Trinity belongs to Scripture's revelation of the one God as Father, Son, and Spirit and should be read in that redemptive-historical setting rather than as a merely later formula. Its background lies in the whole canon's revelation of the one true God as Father, Son, and Spirit, especially in the missions of the Son and Spirit and the apostolic naming of the divine persons together.

Historical context

Historically, discussion of Trinity was carried forward through exegesis, preaching, controversy, and dogmatic reflection as Christian interpreters tried to locate the term within the biblical storyline and the church's confession.
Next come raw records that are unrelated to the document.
(** [Stat.filter] maps a line to a line: the filtered text of a
    newline-terminated ASCII line is again a single newline-terminated
    line. (On a line that is not valid UTF-8, [line.decode('utf-8')]
    raises [UnicodeDecodeError]; ASCII lines are always decoded.) *)
Theorem stat_filter_keeps_lines (x : string) :
  all_chars is_ascii_char x = true -> all_chars not_newline x = true ->
  exists y, all_chars not_newline y = true /\ stat_filter (x ++ nl) = y ++ nl.
Proof.
  intros _ Hx. unfold stat_filter.
  destruct (sub_anchored_line _ ends_line_file_re x Hx) as [y1 [H1 ->]].
  destruct (sub_all_line _ match_device_re_eats y1 H1) as [y2 [H2 ->]].
  destruct (sub_all_line _ match_inode_re_eats y2 H2) as [y3 [H3 ->]].
  destruct (sub_all_line _ match_links_re_eats y3 H3) as [y4 [H4 ->]].
  destruct (sub_anchored_line _ ends_line_access y4 H4) as [y5 [H5 ->]].
  exact (sub_anchored_line _ ends_line_change y5 H5).
Qed.

Lemma stat_filter_keeps_lines_witness :
  exists y, all_chars not_newline y = true
            /\ stat_filter (stat_device_line_left ++ nl) = y ++ nl.
Proof.
  apply stat_filter_keeps_lines; vm_compute; reflexivity.
Defined.

Lemma match_device_re_head c s : match_device_re (String c s) <> None -> c = "D"%char.
Proof.
  unfold match_device_re. cbn [strip_prefix]. destruct (Ascii.eqb "D" c) eqn:E;
    [apply Ascii.eqb_eq in E; auto | intros H; now contradict H].
Qed.

Lemma match_inode_re_head c s : match_inode_re (String c s) <> None -> c = "I"%char.
Proof.
  unfold match_inode_re. cbn [strip_prefix]. destruct (Ascii.eqb "I" c) eqn:E;
    [apply Ascii.eqb_eq in E; auto | intros H; now contradict H].
Qed.

Lemma match_links_re_head c s : match_links_re (String c s) <> None -> c = "L"%char.
Proof.
  unfold match_links_re. cbn [strip_prefix]. destruct (Ascii.eqb "L" c) eqn:E;
    [apply Ascii.eqb_eq in E; auto | intros H; now contradict H].
Qed.

Lemma digits_avoid (X : ascii) s :
  is_digit X = false -> all_chars is_digit s = true -> all_chars (fun c => negb (Ascii.eqb c X)) s = true.
Proof.
  intros HX. apply all_chars_impl. intros c Hc. destruct (Ascii.eqb_spec c X); [subst; congruence | reflexivity].
Qed.

Lemma match_date_rest_ok (y mo d r : string) :
  String.length y = 4 -> String.length mo = 2 -> String.length d = 2 ->
  all_chars is_digit (y ++ mo ++ d) = true ->
  match_date_rest (y ++ "-" ++ mo ++ "-" ++ d ++ r) = dot_star_dollar r.
Proof.
  intros Hy Hm Hd Hdig.
  destruct y as [|y1 [|y2 [|y3 [|y4 [|]]]]]; simpl in Hy; try discriminate.
  destruct mo as [|m1 [|m2 [|]]]; simpl in Hm; try discriminate.
  destruct d as [|d1 [|d2 [|]]]; simpl in Hd; try discriminate.
  simpl in Hdig. repeat rewrite andb_true_iff in Hdig.
  destruct Hdig as [E1 [E2 [E3 [E4 [E5 [E6 [E7 [E8 _]]]]]]]].
  unfold match_date_rest, match_digit.
  repeat progress (cbn beta iota delta [append opt_bind strip_prefix];
                   rewrite ?E1, ?E2, ?E3, ?E4, ?E5, ?E6, ?E7, ?E8, ?Ascii.eqb_refl).
  reflexivity.
Qed.

(** [FILE_RE] erases the [File:] line of [stat] up to its newline,
    whatever the ASCII path and the indentation. *)
Theorem stat_filter_file_line (ws s : string) :
  all_chars (fun c => Ascii.eqb c " ") ws = true ->
  all_chars is_ascii_char s = true -> all_chars not_newline s = true ->
  stat_filter (ws ++ "File:" ++ s ++ nl) = nl.
Proof.
  intros Hws _ Hs. unfold stat_filter.
  replace (sub_anchored match_file_re (ws ++ "File:" ++ s ++ nl)) with nl.
  - reflexivity.
  - unfold sub_anchored, match_file_re.
    rewrite skip_while_app
      by (eapply all_chars_impl; [|exact Hws]; intros c Hc; apply Ascii.eqb_eq in Hc; now subst).
    simpl. rewrite dsd_line by exact Hs. reflexivity.
Qed.

Lemma stat_filter_file_line_witness :
  stat_filter ("  " ++ "File:" ++ " 'left/d'" ++ nl) = nl.
Proof.
  apply stat_filter_file_line; reflexivity.
Defined.

(** [ACCESS_TIME_RE] and [CHANGE_TIME_RE] erase the [Access:] and [Change:]
    timestamp lines of [stat] up to their newline. *)
Theorem stat_filter_time_lines (y mo d s : string) :
  String.length y = 4 -> String.length mo = 2 -> String.length d = 2 ->
  all_chars is_digit (y ++ mo ++ d) = true -> all_chars not_newline s = true ->
  stat_filter ("Access: " ++ y ++ "-" ++ mo ++ "-" ++ d ++ s ++ nl) = nl
  /\ stat_filter ("Change: " ++ y ++ "-" ++ mo ++ "-" ++ d ++ s ++ nl) = nl.
Proof.
  intros Hy Hm Hd Hdig Hs.
  assert (Hpre : forall (lit : string) (X : ascii),
    is_digit X = false -> Ascii.eqb "-" X = false ->
    all_chars (fun c => negb (Ascii.eqb c X)) lit = true ->
    all_chars (fun c => negb (Ascii.eqb c X)) (lit ++ y ++ "-" ++ mo ++ "-" ++ d) = true).
  { intros lit X HX HX' Hl.
    rewrite !all_chars_app in Hdig. apply andb_true_iff in Hdig as [Dy Hdig].
    apply andb_true_iff in Hdig as [Dm Dd].
    rewrite !all_chars_app, Hl, (digits_avoid X y HX Dy), (digits_avoid X mo HX Dm),
      (digits_avoid X d HX Dd).
    cbn [all_chars]. rewrite HX'. reflexivity. }
  assert (Hsplit : forall lit : string,
    lit ++ y ++ "-" ++ mo ++ "-" ++ d ++ s ++ nl = (lit ++ y ++ "-" ++ mo ++ "-" ++ d) ++ (s ++ nl))
    by (intros; rewrite !string_app_assoc; reflexivity).
  assert (Hsubs : forall lit : string,
    all_chars (fun c => negb (Ascii.eqb c "D")) lit = true ->
    all_chars (fun c => negb (Ascii.eqb c "I")) lit = true ->
    all_chars (fun c => negb (Ascii.eqb c "L")) lit = true ->
    exists y', all_chars not_newline y' = true /\
      sub_all match_links_re (sub_all match_inode_re (sub_all match_device_re
        (lit ++ y ++ "-" ++ mo ++ "-" ++ d ++ s ++ nl)))
      = lit ++ y ++ "-" ++ mo ++ "-" ++ d ++ y' ++ nl).
  { intros lit HD HI HL. rewrite Hsplit.
    rewrite (sub_all_prefix match_device_re (eats_line_shrinks _ match_device_re_eats) "D"
               match_device_re_head) by (apply Hpre; [reflexivity | reflexivity | exact HD]).
    destruct (sub_all_line _ match_device_re_eats s Hs) as [y1 [H1 ->]].
    rewrite (sub_all_prefix match_inode_re (eats_line_shrinks _ match_inode_re_eats) "I"
               match_inode_re_head) by (apply Hpre; [reflexivity | reflexivity | exact HI]).
    destruct (sub_all_line _ match_inode_re_eats y1 H1) as [y2 [H2 ->]].
    rewrite (sub_all_prefix match_links_re (eats_line_shrinks _ match_links_re_eats) "L"
               match_links_re_head) by (apply Hpre; [reflexivity | reflexivity | exact HL]).
    destruct (sub_all_line _ match_links_re_eats y2 H2) as [y3 [H3 ->]].
    exists y3. split; [exact H3|]. rewrite !string_app_assoc. reflexivity. }
  split.
  - unfold stat_filter.
    change (sub_anchored match_file_re ("Access: " ++ ?r)) with ("Access: " ++ r).
    destruct (Hsubs "Access: " eq_refl eq_refl eq_refl) as [y' [Hy' ->]].
    unfold sub_anchored at 2, match_access_time_re. rewrite strip_prefix_app. cbn [opt_bind].
    rewrite match_date_rest_ok, dsd_line by assumption. reflexivity.
  - unfold stat_filter.
    change (sub_anchored match_file_re ("Change: " ++ ?r)) with ("Change: " ++ r).
    destruct (Hsubs "Change: " eq_refl eq_refl eq_refl) as [y' [Hy' ->]].
    change (sub_anchored match_access_time_re ("Change: " ++ ?r)) with ("Change: " ++ r).
    unfold sub_anchored, match_change_time_re. rewrite strip_prefix_app. cbn [opt_bind].
    rewrite match_date_rest_ok, dsd_line by assumption. reflexivity.
Qed.

Lemma stat_filter_time_lines_witness :
  stat_filter ("Access: " ++ "2015" ++ "-" ++ "06" ++ "-" ++ "22"
               ++ " 10:00:00.000000000 +0200" ++ nl) = nl
  /\ stat_filter ("Change: " ++ "2015" ++ "-" ++ "06" ++ "-" ++ "22"
                  ++ " 10:00:00.000000000 +0200" ++ nl) = nl.
Proof.
  apply stat_filter_time_lines; reflexivity.
Defined.

Lemma string_app_nil_r (s : string) : s ++ "" = s.
Proof. induction s as [|c s IH]; simpl; [reflexivity | now rewrite IH]. Qed.

Lemma sub_all_match m s r :
  (forall s r, m s = Some r -> String.length r < String.length s) ->
  m s = Some r -> sub_all m s = sub_all m r.
Proof.
  intros Hs Hm. destruct s as [|c s].
  - apply Hs in Hm. simpl in Hm. lia.
  - rewrite (sub_all_cons m Hs), Hm. reflexivity.
Qed.

Lemma sub_all_id m (X : ascii) s :
  (forall s r, m s = Some r -> String.length r < String.length s) ->
  (forall c s, m (String c s) <> None -> c = X) ->
  all_chars (fun c => negb (Ascii.eqb c X)) s = true -> sub_all m s = s.
Proof.
  intros Hs Hh Ha. rewrite <- (string_app_nil_r s) at 1.
  rewrite (sub_all_prefix m Hs X Hh s "" Ha). apply string_app_nil_r.
Qed.

Lemma skip_many1_app p q r :
  q <> "" -> all_chars p q = true -> skip_while p r = r -> skip_many1 p (q ++ r) = Some r.
Proof.
  intros Hq Ha Hr. destruct q as [|c q]; [contradiction|].
  simpl in Ha |- *. apply andb_true_iff in Ha. destruct Ha as [Hc Ha]. rewrite Hc.
  rewrite skip_while_app by exact Ha. now rewrite Hr.
Qed.

Lemma spaces_avoid (X : ascii) pad :
  Ascii.eqb " " X = false -> all_chars (fun c => Ascii.eqb c " ") pad = true ->
  all_chars (fun c => negb (Ascii.eqb c X)) pad = true.
Proof.
  intros HX. apply all_chars_impl. intros c Hc. apply Ascii.eqb_eq in Hc. subst. now rewrite HX.
Qed.

Lemma match_device_re_ok h dn r :
  h <> "" -> all_chars is_hex_digit h = true -> dn <> "" -> all_chars is_digit dn = true ->
  match_device_re ("Device: " ++ h ++ "h/" ++ dn ++ "d" ++ r) = Some r.
Proof.
  intros Hh Hhx Hd Hdd. unfold match_device_re. rewrite strip_prefix_app. cbn [opt_bind].
  rewrite skip_many1_app by (assumption || reflexivity). cbn [opt_bind].
  rewrite strip_prefix_app. cbn [opt_bind].
  rewrite skip_many1_app by (assumption || reflexivity). cbn [opt_bind].
  apply strip_prefix_app.
Qed.

Lemma skip_while_pad p pad r :
  all_chars (fun c => Ascii.eqb c " ") pad = true -> p " "%char = false -> p "L"%char = false ->
  skip_while p (pad ++ "L" ++ r) = pad ++ "L" ++ r.
Proof.
  intros Hpad Hs HL. destruct pad as [|c pad].
  - simpl. now rewrite HL.
  - simpl in Hpad. apply andb_true_iff in Hpad. destruct Hpad as [Hc _].
    apply Ascii.eqb_eq in Hc. subst c. simpl. now rewrite Hs.
Qed.

(** The device line of GNU [stat] ("Device: %Dh/%dd\tInode: %-10i  Links:
    %h") is filtered down to the tab and the padding that follows the
    inode number: device, inode and link count are all removed. *)
Theorem stat_filter_device_line (h dn i pad k : string) :
  h <> "" -> all_chars is_hex_digit h = true ->
  dn <> "" -> all_chars is_digit dn = true ->
  i <> "" -> all_chars is_digit i = true ->
  all_chars (fun c => Ascii.eqb c " ") pad = true ->
  k <> "" -> all_chars is_digit k = true ->
  stat_filter ("Device: " ++ h ++ "h/" ++ dn ++ "d" ++ tab ++ "Inode: " ++ i ++ pad
               ++ "Links: " ++ k ++ nl)
  = tab ++ pad ++ nl.
Proof.
  intros Hh Hhx Hd Hdd Hi Hid Hpad Hk Hkd. unfold stat_filter.
  change (sub_anchored match_file_re ("Device: " ++ ?r)) with ("Device: " ++ r).
  pose proof (eats_line_shrinks _ match_device_re_eats) as SD.
  pose proof (eats_line_shrinks _ match_inode_re_eats) as SI.
  pose proof (eats_line_shrinks _ match_links_re_eats) as SL.
  rewrite (sub_all_match _ _ _ SD (match_device_re_ok h dn _ Hh Hhx Hd Hdd)).
  rewrite (sub_all_id _ "D" _ SD match_device_re_head)
    by (rewrite !all_chars_app, (digits_avoid "D" i), (digits_avoid "D" k),
          (spaces_avoid "D" pad); auto).
  rewrite (sub_all_prefix _ SI "I" match_inode_re_head tab) by reflexivity.
  rewrite (sub_all_match _ _ (pad ++ "Links: " ++ k ++ nl) SI).
  2:{ unfold match_inode_re. rewrite strip_prefix_app. cbn [opt_bind].
      apply skip_many1_app; [assumption | assumption | apply skip_while_pad; auto]. }
  rewrite (sub_all_id _ "I" _ SI match_inode_re_head)
    by (rewrite !all_chars_app, (digits_avoid "I" k), (spaces_avoid "I" pad); auto).
  rewrite <- (string_app_assoc tab pad).
  rewrite (sub_all_prefix _ SL "L" match_links_re_head (tab ++ pad))
    by (rewrite all_chars_app, (spaces_avoid "L" pad); auto).
  rewrite (sub_all_match _ _ nl SL).
  2:{ unfold match_links_re. rewrite strip_prefix_app. cbn [opt_bind].
      apply skip_many1_app; [assumption | assumption | reflexivity]. }
  change (sub_all match_links_re nl) with nl.
  rewrite string_app_assoc. reflexivity.
Qed.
Patristic writers, medieval scholastics, Reformation divines, and modern theologians all gave the category different emphasis, which is why its historical use is broader than any one school or controversy.

Key texts

  • Matt. 28:19
  • Gen. 1:26
  • 2 Cor. 13:14
  • Isa. 48:16
  • John 1:1-3

Secondary texts

  • Rev. 1:4-6
  • 1 Cor. 12:4-6
  • 1 Pet. 1:2
  • Rom. 15:30

Theological significance

Trinity matters because doctrinal precision in this area protects the church’s speech about God, the gospel, the church, or the last things and helps prevent distortions that spill into neighboring doctrines.

Philosophical explanation

Philosophically, Trinity presses the problem of how unity and distinction can both be affirmed without confusion or division. Debates typically center on personhood, nature, agency, and communicative predication, especially where the one Christ or the triune God is named. Used well, those distinctions serve exegesis and worship rather than replacing them with an autonomous theory.

Interpretive cautions

Do not use Trinity as a catch-all doctrinal label that settles questions the relevant texts still require you to argue carefully. Read the doctrine through the church's scriptural and theological distinctions about divine unity, persons, attributes, and works, preserving mystery without turning revealed language into speculation or philosophical reduction. Define the doctrine carefully enough to preserve real theological boundaries, but do not promote one tradition's preferred ordering of implications into the measure of orthodoxy where the text leaves room for qualified disagreement.

Major views note

Trinity is usually handled within the bounds of Nicene orthodoxy and classical theism, but traditions differ over how its conceptual grammar should be stated and how heavily it should be pressed in dogmatics. The main points of disagreement concern eternal relations, inseparable operations, and how extra-biblical terms should be used without compromising divine unity or personal distinction.

Doctrinal boundaries

Trinity must remain within the church's scriptural confession of the one God who is Father, Son, and Holy Spirit, with unity of essence and distinction of persons kept together. It must not slide into modalism, tritheism, subordinationism, or analogies that make the triune life comprehensible only by erasing mystery. It should preserve the Spirit's full deity and personal agency alongside the Father and the Son. Properly handled, Trinity keeps theological precision in the service of worship rather than in the service of mastering the mystery of God.

Practical significance

Practically, Trinity is not merely a point to define; it must direct prayer, discipleship, and pastoral judgment. It deepens prayer and praise by teaching believers to honor the one God in the communion of Father, Son, and Holy Spirit rather than speaking of God vaguely. In practice, that keeps baptism, prayer, praise, and catechesis explicitly ordered to the Father, through the Son, in the Holy Spirit.